Nell’oscurità silenziosa del bunker incastro le caviglie nel sostegno del controsoffitto e mi allungo verso il basso. Un uomo normale non avrebbe potuto vedere nulla senza un paio di occhiali ad infrarossi. La mia vista dorata invece mi permette di ferire le tenebre e avere una visuale abbastanza limpida. Proprio sotto la mia testa, ecco l’oggetto che cerco: la forma di un quadrato con gli angoli smussati, grande poco meno del palmo della mia mano. Un prodotto della migliore nanotecnologia esistente, rubato appena tre giorni prima da un laboratorio affiliato dello S.H.I.E.L.D.  Fa parte di uno dei gadgets di contorno al macchinario del Tesseract, il cubo di energia cosmica che i migliori scienziati stanno studiando per conto dello S.H.I.E.L.D. e che una spia infiltrata nell’organizzazione ha sottratto. Spia su cui mi sono messa immediatamente sulle tracce e che ho trovato senza troppo affanno.

Se mi fossi chiamata Natasha Romanoff a quest’ora quel uomo avrebbe quattro buchi in testa, ma non reputo necessario farlo fuori personalmente. Basterà sottrargli l’oggetto ed ho già predisposto le cose in modo che possa essere sospettato dai propri mandanti di fare il doppio gioco: il lavoro sporco, quello di macchiarsi le mani di sangue, lo faranno poi loro.

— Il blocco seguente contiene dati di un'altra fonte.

(** A training that returns has started one run, ended it as finished,
    recorded the identifier of that run, and saved the model. *)
Lemma train_returned Xtr Xte ytr yte mp model name w d :
  let t := res_trace (run E (train_and_log_model Xtr Xte ytr yte mp model name) w) in
  res_out (run E (train_and_log_model Xtr Xte ytr yte mp model name) w)
    = Returns d ->
  end_statuses t = [py "FINISHED"] /\
  dumps t = [(model, py "../models/" ++ name ++ py ".pkl")] /\
  exists stamp m,
    d = dict_set mp name m /\
    In (Ev (mlflow_start_run (py "retrain_" ++ name ++ py "_" ++ stamp))
           (Returns (run_id m))) t.
Proof.
  unfold train_and_log_model, with_exit, end_run, bind, ext, call. cbn.
  answers E; intros H; try discriminate H.
  injection H as <-.
  split; [reflexivity|]. split; [reflexivity|].
  eexists _, (Metrics _ _ _). split; [reflexivity|].
  right. left. reflexivity.
Qed.

Lemma end_statuses_app a b :
  end_statuses (a ++ b) = end_statuses a ++ end_statuses b.
Proof. apply flat_map_app. Qed.

Lemma dumps_app a b : dumps (a ++ b) = dumps a ++ dumps b.
Proof. apply flat_map_app. Qed.

(** The blocks around the trainings end no run. *)
Lemma blocks_end_no_run :
  (forall ndp, every_trace E (fun t => end_statuses t = []) (load_data ndp)) /\
  (forall df, every_trace E (fun t => end_statuses t = []) (split_data df)) /\
  every_trace E (fun t => end_statuses t = [])
    (ext (os_makedirs (py "../models") true)) /\
  (forall mp, every_trace E (fun t => end_statuses t = []) (report_best mp)) /\
  (forall bm, every_trace E (fun t => end_statuses t = []) (register_best bm)) /\
  (forall ndp mp name bm,
     every_trace E (fun t => end_statuses t = []) (save_results ndp mp name bm)).
Proof.
  assert (Happ : forall a b, end_statuses a = [] -> end_statuses b = [] ->
                             end_statuses (a ++ b) = []).
  { intros a b Ha Hb. now rewrite end_statuses_app, Ha, Hb. }
  repeat split; intros.
  all: repeat first [ trace_step (eq_refl : end_statuses [] = []) Happ
                    | unfold_blocks ].
Qed.

Lemma train_models_returned Xtr Xte ytr yte w mp :
  let t := res_trace (run E (train_models Xtr Xte ytr yte) w) in
  res_out (run E (train_models Xtr Xte ytr yte) w) = Returns mp ->
  end_statuses t = [py "FINISHED"; py "FINISHED"] /\
  exists lr dt stamp_lr stamp_dt,
    mp = [(py "LinearRegression", lr); (py "DecisionTree", dt)] /\
    In (Ev (mlflow_start_run (py "retrain_LinearRegression_" ++ stamp_lr))
           (Returns (run_id lr))) t /\
    In (Ev (mlflow_start_run (py "retrain_DecisionTree_" ++ stamp_dt))
           (Returns (run_id dt))) t.
Proof.
  cbv zeta. unfold train_models. intros H.
  apply bind_returned in H as (lr_model & H1 & H & -> & _).
  apply bind_returned in H as (d1 & H2 & H & -> & _).
  apply bind_returned in H as (dt_model & H3 & H & -> & _).
  apply train_returned in H2 as (S1 & _ & stamp1 & lr & -> & I1).
  apply train_returned in H as (S2 & _ & stamp2 & dt & -> & I2).
  split.
  { rewrite !end_statuses_app, S1, S2, !run_ext. reflexivity. }
  exists lr, dt, stamp1, stamp2. split; [reflexivity|].
  split.
  - apply in_or_app; right. apply in_or_app; left. exact I1.
  - apply in_or_app; right. apply in_or_app; right.
    apply in_or_app; right. exact I2.
Qed.

(** X1.  Every MLflow run the call starts is ended before the next one is
    started and before the call is left, whatever fails in between; in a
    call that returns its results, both runs were ended as FINISHED. *)
Theorem every_started_run_is_ended ndp w :
  let R := run E (retrain_housing_model ndp) w in
  bracketed (fun _ _ => true) run_started run_ended (res_trace R) /\
  (forall r, res_out R = Returns (Results r) ->
     end_statuses (res_trace R) = [py "FINISHED"; py "FINISHED"]).
Proof.
  cbv zeta. split; [apply retrain_runs_bracketed|].
  intros r H.
  apply success_decomposed in H
    as (df & Xtr & Xte & ytr & yte & mp & name & bm & w1 & w2 & w3 & w4 & w5
        & w6 & H1 & H2 & H3 & H4 & H5 & H6 & H7 & ->).
  destruct blocks_end_no_run as (B1 & B2 & B3 & B4 & B5 & B6).
  apply train_models_returned in H4 as [S _].
  rewrite !end_statuses_app, S.
  rewrite (B1 ndp w), (B2 df w1), (B4 mp w4), (B5 bm w5), (B6 ndp mp name bm w6).
  rewrite (B3 w2). reflexivity.
Qed.

(** ** The summary file *)

#[local] Abbreviation files_bracketed :=
  (bracketed N.eqb file_opened file_closed).

Lemma save_results_files_bracketed ndp mp name bm :
  every_trace E files_bracketed (save_results ndp mp name bm).
Proof.
  intros w. unfold save_results, with_exit, bind, ext, call. cbn.
  answers E; unfold bracketed; cbn; rewrite ?N.eqb_refl; reflexivity.
Qed.

(** X2.  The summary file is the only file the call opens, and once it is
    opened it is closed again before the call is left, also when writing
    to it fails. *)
Theorem opened_file_is_closed ndp w :
  bracketed N.eqb file_opened file_closed
    (res_trace (run E (retrain_housing_model ndp) w)).
Proof.
  revert w. change (every_trace E files_bracketed (retrain_housing_model ndp)).
  unfold retrain_housing_model, retrain_body, train_and_save, fit_and_save,
    register_and_save.
  repeat first
    [ apply save_results_files_bracketed
    | trace_step (bracketed_nil N.eqb file_opened file_closed)
                 (bracketed_app N.eqb file_opened file_closed)
    | progress unfold load_data, load_existing, split_data, train_models,
        train_and_log_model, end_run, print_comparison, report_best,
        register_best, report_error, ext ].
Qed.

(** What a writing of the summary that returns has asked for. *)
Lemma save_results_trace ndp mp name bm w s :
  res_out (run E (save_results ndp mp name bm) w) = Returns s ->
  exists now f,
    let r := RetrainResults now name bm mp (data_source_of ndp) in
    s = Results r /\
    res_trace (run E (save_results ndp mp name bm) w) =
      [ Ev datetime_now_isoformat (Returns now);
        Ev (open_w (py "../retrain_results.json")) (Returns f);
        Ev (json_dump r f 2) (Returns tt);
        Ev (file_close f) (Returns tt);
        Ev (print (py "✅ Retraining completed successfully!")) (Returns tt) ].
Proof.
  unfold save_results, results_path, with_exit, bind, ext, call. cbn.
  answers E; intros H; try discriminate H.
  injection H as <-. destruct v1, v2, v3.
  eexists _, _. split; reflexivity.
Qed.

Le dita circondano il dispositivo e lo spostano di lato, mentre con l’altra mano lascio scivolare contemporaneamente una maquette: La maquette altro non è che una forma di dimensioni e peso identiche all’originali, viene utilizzato in genere dai designer per mostrare all’acquirente finale un campione fisico di come l’oggetto in questione sarà realizzato.

Le maquette vengono utilizzate anche nel campo della tecnologia. Pare che Tony Stark ne sia un avido collezionista:  con Natasha ipotizzavo che un piano della nuovissima Stark Tower sia completamente dedicato a questa sua strana collezione. Le è parsa una cosa plausibile: Stark è una persona abbastanza fuori dal comune –psicologicamente ed economicamente- da permettersi una simile bizzarria.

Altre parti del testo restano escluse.